* _About this exercise_: The records below are to be transcribed exactly as they appear.
______________________________
(** One removal after the publication. *)
Lemma cleanup_step {B} (m : StoreOp ()) gone s next w w1 (k : () → StoreMethod B) Q :
  let slots' := set_slot (1 - ms_current_slot s) next (ms_slots s) in
  outcome m w1 (λ _ w', pruned gone w1 w') (λ _ w', pruned gone w1 w') →
  (∀ n, spared slots' n → ¬ gone n) →
  standing slots' (1 - ms_current_slot s) next (w_dir w1) → keeps (safe slots') (w_dir w) (w_dir w1) →
  beside (w_disk w) (w_disk w1) →
  (∀ w', standing slots' (1 - ms_current_slot s) next (w_dir w') → keeps (safe slots') (w_dir w) (w_dir w') →
     beside (w_disk w) (w_disk w') → outcome (k tt) (s, w') Q (λ _, halted s next w)) →
  outcome (recorded (world_effect m) ≫= k) (s, w1) Q (λ _, halted s next w).
Proof using Type.
  intros slots' Hm Hgone Hst Hk Hb Hnext. apply outcome_bind, outcome_recorded, outcome_world_effect.
  assert (∀ w', pruned gone w1 w' → standing slots' (1 - ms_current_slot s) next (w_dir w') ∧
    keeps (safe slots') (w_dir w) (w_dir w') ∧ beside (w_disk w) (w_disk w')) as Hp.
  { intros w' Hpr. pose proof (pruned_keeps _ _ _ Hpr) as Hk'. split_and!.
    - eapply standing_kept; [exact Hst|exact Hk'|]. intros j Hj. by apply Hgone, manifest_file_spared.
    - eapply keeps_trans; [exact Hk|]. eapply keeps_weaken; [exact Hk'|]. intros n (_ & _ & Hs). by apply Hgone.
    - trans (w_disk w1); [done|]. by destruct Hpr. }
  eapply outcome_weaken; [exact Hm| |].
  - intros [] w' (H1 & H2 & H3)%Hp. by apply Hnext.
  - intros e w' (H1 & H2 & H3)%Hp. cbn [fst snd]. split; [apply terminal_stops|done..|].
    intros d' Hc. right. split; [by eapply standing_crashed|]. by destruct H1.
Qed.

Lemma adopt_outcome s w next :
  standing (ms_slots s) (ms_current_slot s) (ms_current s) (w_dir w) → succeeds (ms_current s) next →
  let k := (1 - ms_current_slot s)%nat in
  let slots' := set_slot k next (ms_slots s) in
  outcome (publish_and_adopt_prepared_manifest (mkPreparedManifest next k (encode_manifest next))) (s, w)
    (λ c st, c = manifest_commit next ∧ st.1 = adopt_published_manifest k next slots' s ∧
       standing slots' k next (w_dir st.2) ∧ keeps (safe slots') (w_dir w) (w_dir st.2) ∧ beside (w_disk w) (w_disk st.2))
    (λ _, halted s next w).
Proof using Type.
  intros Hst Hn k slots'. destruct (standing_current _ _ _ _ Hst) as (Hk & Hm & Hin & Hcur).
  assert (∀ n, safe slots' n → n ≠ MANIFEST_STAGING_FILE_NAME ∧ n ≠ manifest_file k) as Hsafe
    by (intros n (Hj & Hs & _); split; [done|apply Hj; lia]).
  unfold publish_and_adopt_prepared_manifest. rewrite outcome_bind. unfold outcome at 1, this. cbn [fst].
  unfold ms_store_id. rewrite (re_store _ Hcur). rewrite outcome_bind.
  apply outcome_recorded, outcome_world_effect.
  eapply outcome_weaken; [by apply (publish_manifest_outcome (ms_slots s) (ms_current_slot s) (ms_current s))| |].
  - intros slot w1 (-> & Hk1 & Hb1 & Hst1). cbn [pm_record]. fold k slots' in Hst1 |- *.
    assert (keeps (safe slots') (w_dir w) (w_dir w1)) as Hk1' by (eapply keeps_weaken; [exact Hk1|exact Hsafe]).
    eapply (cleanup_step _ _ s next w w1); [apply remove_unreferenced_outcome| |done..|]; [by intros n (? & _)|].
    intros w2 Hst2 Hk2 Hb2. eapply (cleanup_step _ _ s next w w2); [apply remove_unreferenced_outcome| |done..|]; [by intros n (_ & ? & _)|].
    intros w3 Hst3 Hk3 Hb3. eapply (cleanup_step _ _ s next w w3); [apply remove_recovery_outcome| |done..|]; [by intros n (_ & _ & ?)|].
    intros w4 Hst4 Hk4 Hb4. done.
  - intros e w1 (Hk1 & Hb1 & Hc). cbn [fst snd]. split; [apply terminal_stops| |done|exact Hc].
    eapply keeps_weaken; [exact Hk1|exact Hsafe].
Qed.
End custody.
(** ** The prepared barrier *)

Lemma committed_retry s d : committed s d → st_store_id (ms_retry s) = store ∧ st_options (ms_retry s) = options.
Proof using Type.
  intros Hc. destruct (cm_root _ _ _ _ Hc) as [_ (b & _ & [_ _ Td _]) _ _ _]. cbn [root_of r_manifest r_retry] in Td.
  destruct (standing_current _ _ _ _ _ (cm_standing _ _ _ _ Hc)) as (_ & _ & _ & [_ _ Ht _ _ _]).
  apply decode_retry_sound in Td as (_ & ? & ? & _); [done|]. apply in_range_spec. unfold u8_max. lia.
Qed.
(** Everything a barrier prepares before it touches the journal. *)
Record prepared_barrier (s : ManifestStore) (cutoff : DurableCutoff) (pending : list PendingRetryOutcome)
    (plan : PendingCommitPlan) (public : RetryStateReference) : Prop := {
  pb_cutoff : pp_cutoff plan = cutoff;
  pb_publication : prepare_retry_snapshot s public (pp_retry plan) = Ok (pp_retry_publication plan);
  pb_generation : rs_generation public = rs_generation (ra_public (mf_retry (ms_current s))) + 1 ∧ rs_generation public ≤ u64_max;
  pb_journal : cut_journal cutoff = cut_journal (mf_cutoff (ms_current s));
  pb_state : st_store_id (pp_retry plan) = store ∧ st_options (pp_retry plan) = options;
  pb_advance : ∀ length checksum, advance (ms_retry s) public pending (manifest_commit
    (r_manifest (barrier_root s cutoff (mkRetryArtifact public length checksum) (pp_retry plan)))) = Ok (pp_retry plan);
  pb_manifest : pp_manifest plan =
    let m := r_manifest (barrier_root s cutoff (pt_reference (pp_retry_publication plan)) (pp_retry plan)) in
    mkPreparedManifest m (1 - ms_current_slot s) (encode_manifest m) }.
Lemma prepare_barrier s d cutoff pending plan :
  committed s d → prepare_synced_pending s cutoff pending = Ok plan → ∃ public, prepared_barrier s cutoff pending plan public.
Proof using Type.
  intros Hc. unfold prepare_synced_pending. rewrite let_ok_iff. intros [Hv H]. unfold validate_pending_retry in Hv.
  rewrite let_ok_iff in Hv. destruct Hv as [Hv _]. unfold validate_pending_retry_preflight in Hv. rewrite guard_Ok in Hv.
  destruct Hv as [Hv _]. destruct (next_generation (mf_generation _)) as [g|] eqn:Eg; [|done]. apply next_generation_Ok in Eg as [-> _].
  destruct (next_generation (rs_generation _)) as [rg|] eqn:Er; [|done]. apply next_generation_Ok in Er as [-> Hmax].
  destruct (select_retry_candidate_slot s) as [slot|]; [|done]. cbv zeta in H. rewrite map_err_Ok in H.
  destruct H as (candidate & Ha & H). set (public := mkRetryReference slot _) in *.
  destruct (prepare_retry_snapshot s public candidate) as [publication|] eqn:Ep; [|done].
  destruct (prepare_manifest s _) as [manifest|] eqn:Em; [|done]. injection H as <-.
  eapply prepare_next_manifest in Em; [|exact Hc|done]. pose proof (advance_inv _ _ _ _ _ Ha) as (_ & _ & _ & Es & Eo & _).
  destruct (committed_retry s d Hc) as [Hs Ho]. exists public. split; cbn [pp_cutoff pp_retry pp_retry_publication pp_manifest]; try done.
  - apply dec_stable. intros Hj. apply Hv. do 2 right. left. by intros ?.
  - by rewrite Es, Eo.
Qed.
______________________________
* _Reply_:
(** One removal after the publication. *)
Lemma cleanup_step {B} (m : StoreOp ()) gone s next w w1 (k : () → StoreMethod B) Q :
  let slots' := set_slot (1 - ms_current_slot s) next (ms_slots s) in
  outcome m w1 (λ _ w', pruned gone w1 w') (λ _ w', pruned gone w1 w') →
  (∀ n, spared slots' n → ¬ gone n) →
  standing slots' (1 - ms_current_slot s) next (w_dir w1) → keeps (safe slots') (w_dir w) (w_dir w1) →
  beside (w_disk w) (w_disk w1) →
  (∀ w', standing slots' (1 - ms_current_slot s) next (w_dir w') → keeps (safe slots') (w_dir w) (w_dir w') →
     beside (w_disk w) (w_disk w') → outcome (k tt) (s, w') Q (λ _, halted s next w)) →
  outcome (recorded (world_effect m) ≫= k) (s, w1) Q (λ _, halted s next w).
Proof using Type.
  intros slots' Hm Hgone Hst Hk Hb Hnext. apply outcome_bind, outcome_recorded, outcome_world_effect.
  assert (∀ w', pruned gone w1 w' → standing slots' (1 - ms_current_slot s) next (w_dir w') ∧
    keeps (safe slots') (w_dir w) (w_dir w') ∧ beside (w_disk w) (w_disk w')) as Hp.
  { intros w' Hpr. pose proof (pruned_keeps _ _ _ Hpr) as Hk'. split_and!.
    - eapply standing_kept; [exact Hst|exact Hk'|]. intros j Hj. by apply Hgone, manifest_file_spared.
    - eapply keeps_trans; [exact Hk|]. eapply keeps_weaken; [exact Hk'|]. intros n (_ & _ & Hs). by apply Hgone.
    - trans (w_disk w1); [done|]. by destruct Hpr. }
  eapply outcome_weaken; [exact Hm| |].
  - intros [] w' (H1 & H2 & H3)%Hp. by apply Hnext.
  - intros e w' (H1 & H2 & H3)%Hp. cbn [fst snd]. split; [apply terminal_stops|done..|].
    intros d' Hc. right. split; [by eapply standing_crashed|]. by destruct H1.
Qed.

Lemma adopt_outcome s w next :
  standing (ms_slots s) (ms_current_slot s) (ms_current s) (w_dir w) → succeeds (ms_current s) next →
  let k := (1 - ms_current_slot s)%nat in
  let slots' := set_slot k next (ms_slots s) in
  outcome (publish_and_adopt_prepared_manifest (mkPreparedManifest next k (encode_manifest next))) (s, w)
    (λ c st, c = manifest_commit next ∧ st.1 = adopt_published_manifest k next slots' s ∧
       standing slots' k next (w_dir st.2) ∧ keeps (safe slots') (w_dir w) (w_dir st.2) ∧ beside (w_disk w) (w_disk st.2))
    (λ _, halted s next w).
Proof using Type.
  intros Hst Hn k slots'. destruct (standing_current _ _ _ _ Hst) as (Hk & Hm & Hin & Hcur).
  assert (∀ n, safe slots' n → n ≠ MANIFEST_STAGING_FILE_NAME ∧ n ≠ manifest_file k) as Hsafe
    by (intros n (Hj & Hs & _); split; [done|apply Hj; lia]).
  unfold publish_and_adopt_prepared_manifest. rewrite outcome_bind. unfold outcome at 1, this. cbn [fst].
  unfold ms_store_id. rewrite (re_store _ Hcur). rewrite outcome_bind.
  apply outcome_recorded, outcome_world_effect.
  eapply outcome_weaken; [by apply (publish_manifest_outcome (ms_slots s) (ms_current_slot s) (ms_current s))| |].
  - intros slot w1 (-> & Hk1 & Hb1 & Hst1). cbn [pm_record]. fold k slots' in Hst1 |- *.
    assert (keeps (safe slots') (w_dir w) (w_dir w1)) as Hk1' by (eapply keeps_weaken; [exact Hk1|exact Hsafe]).
    eapply (cleanup_step _ _ s next w w1); [apply remove_unreferenced_outcome| |done..|]; [by intros n (? & _)|].
    intros w2 Hst2 Hk2 Hb2. eapply (cleanup_step _ _ s next w w2); [apply remove_unreferenced_outcome| |done..|]; [by intros n (_ & ? & _)|].
    intros w3 Hst3 Hk3 Hb3. eapply (cleanup_step _ _ s next w w3); [apply remove_recovery_outcome| |done..|]; [by intros n (_ & _ & ?)|].
    intros w4 Hst4 Hk4 Hb4. done.
  - intros e w1 (Hk1 & Hb1 & Hc). cbn [fst snd]. split; [apply terminal_stops| |done|exact Hc].
    eapply keeps_weaken; [exact Hk1|exact Hsafe].
Qed.
End custody.
(** ** The prepared barrier *)

Lemma committed_retry s d : committed s d → st_store_id (ms_retry s) = store ∧ st_options (ms_retry s) = options.
Proof using Type.
  intros Hc. destruct (cm_root _ _ _ _ Hc) as [_ (b & _ & [_ _ Td _]) _ _ _]. cbn [root_of r_manifest r_retry] in Td.
  destruct (standing_current _ _ _ _ _ (cm_standing _ _ _ _ Hc)) as (_ & _ & _ & [_ _ Ht _ _ _]).
  apply decode_retry_sound in Td as (_ & ? & ? & _); [done|]. apply in_range_spec. unfold u8_max. lia.
Qed.
(** Everything a barrier prepares before it touches the journal. *)
Record prepared_barrier (s : ManifestStore) (cutoff : DurableCutoff) (pending : list PendingRetryOutcome)
    (plan : PendingCommitPlan) (public : RetryStateReference) : Prop := {
  pb_cutoff : pp_cutoff plan = cutoff;
  pb_publication : prepare_retry_snapshot s public (pp_retry plan) = Ok (pp_retry_publication plan);
  pb_generation : rs_generation public = rs_generation (ra_public (mf_retry (ms_current s))) + 1 ∧ rs_generation public ≤ u64_max;
  pb_journal : cut_journal cutoff = cut_journal (mf_cutoff (ms_current s));
  pb_state : st_store_id (pp_retry plan) = store ∧ st_options (pp_retry plan) = options;
  pb_advance : ∀ length checksum, advance (ms_retry s) public pending (manifest_commit
    (r_manifest (barrier_root s cutoff (mkRetryArtifact public length checksum) (pp_retry plan)))) = Ok (pp_retry plan);
  pb_manifest : pp_manifest plan =
    let m := r_manifest (barrier_root s cutoff (pt_reference (pp_retry_publication plan)) (pp_retry plan)) in
    mkPreparedManifest m (1 - ms_current_slot s) (encode_manifest m) }.
Lemma prepare_barrier s d cutoff pending plan :
  committed s d → prepare_synced_pending s cutoff pending = Ok plan → ∃ public, prepared_barrier s cutoff pending plan public.
Proof using Type.
  intros Hc. unfold prepare_synced_pending. rewrite let_ok_iff. intros [Hv H]. unfold validate_pending_retry in Hv.
  rewrite let_ok_iff in Hv. destruct Hv as [Hv _]. unfold validate_pending_retry_preflight in Hv. rewrite guard_Ok in Hv.
  destruct Hv as [Hv _]. destruct (next_generation (mf_generation _)) as [g|] eqn:Eg; [|done]. apply next_generation_Ok in Eg as [-> _].
  destruct (next_generation (rs_generation _)) as [rg|] eqn:Er; [|done]. apply next_generation_Ok in Er as [-> Hmax].
  destruct (select_retry_candidate_slot s) as [slot|]; [|done]. cbv zeta in H. rewrite map_err_Ok in H.
  destruct H as (candidate & Ha & H). set (public := mkRetryReference slot _) in *.
  destruct (prepare_retry_snapshot s public candidate) as [publication|] eqn:Ep; [|done].
  destruct (prepare_manifest s _) as [manifest|] eqn:Em; [|done]. injection H as <-.
  eapply prepare_next_manifest in Em; [|exact Hc|done]. pose proof (advance_inv _ _ _ _ _ Ha) as (_ & _ & _ & Es & Eo & _).
  destruct (committed_retry s d Hc) as [Hs Ho]. exists public. split; cbn [pp_cutoff pp_retry pp_retry_publication pp_manifest]; try done.
  - apply dec_stable. intros Hj. apply Hv. do 2 right. left. by intros ?.
  - by rewrite Es, Eo.
Qed.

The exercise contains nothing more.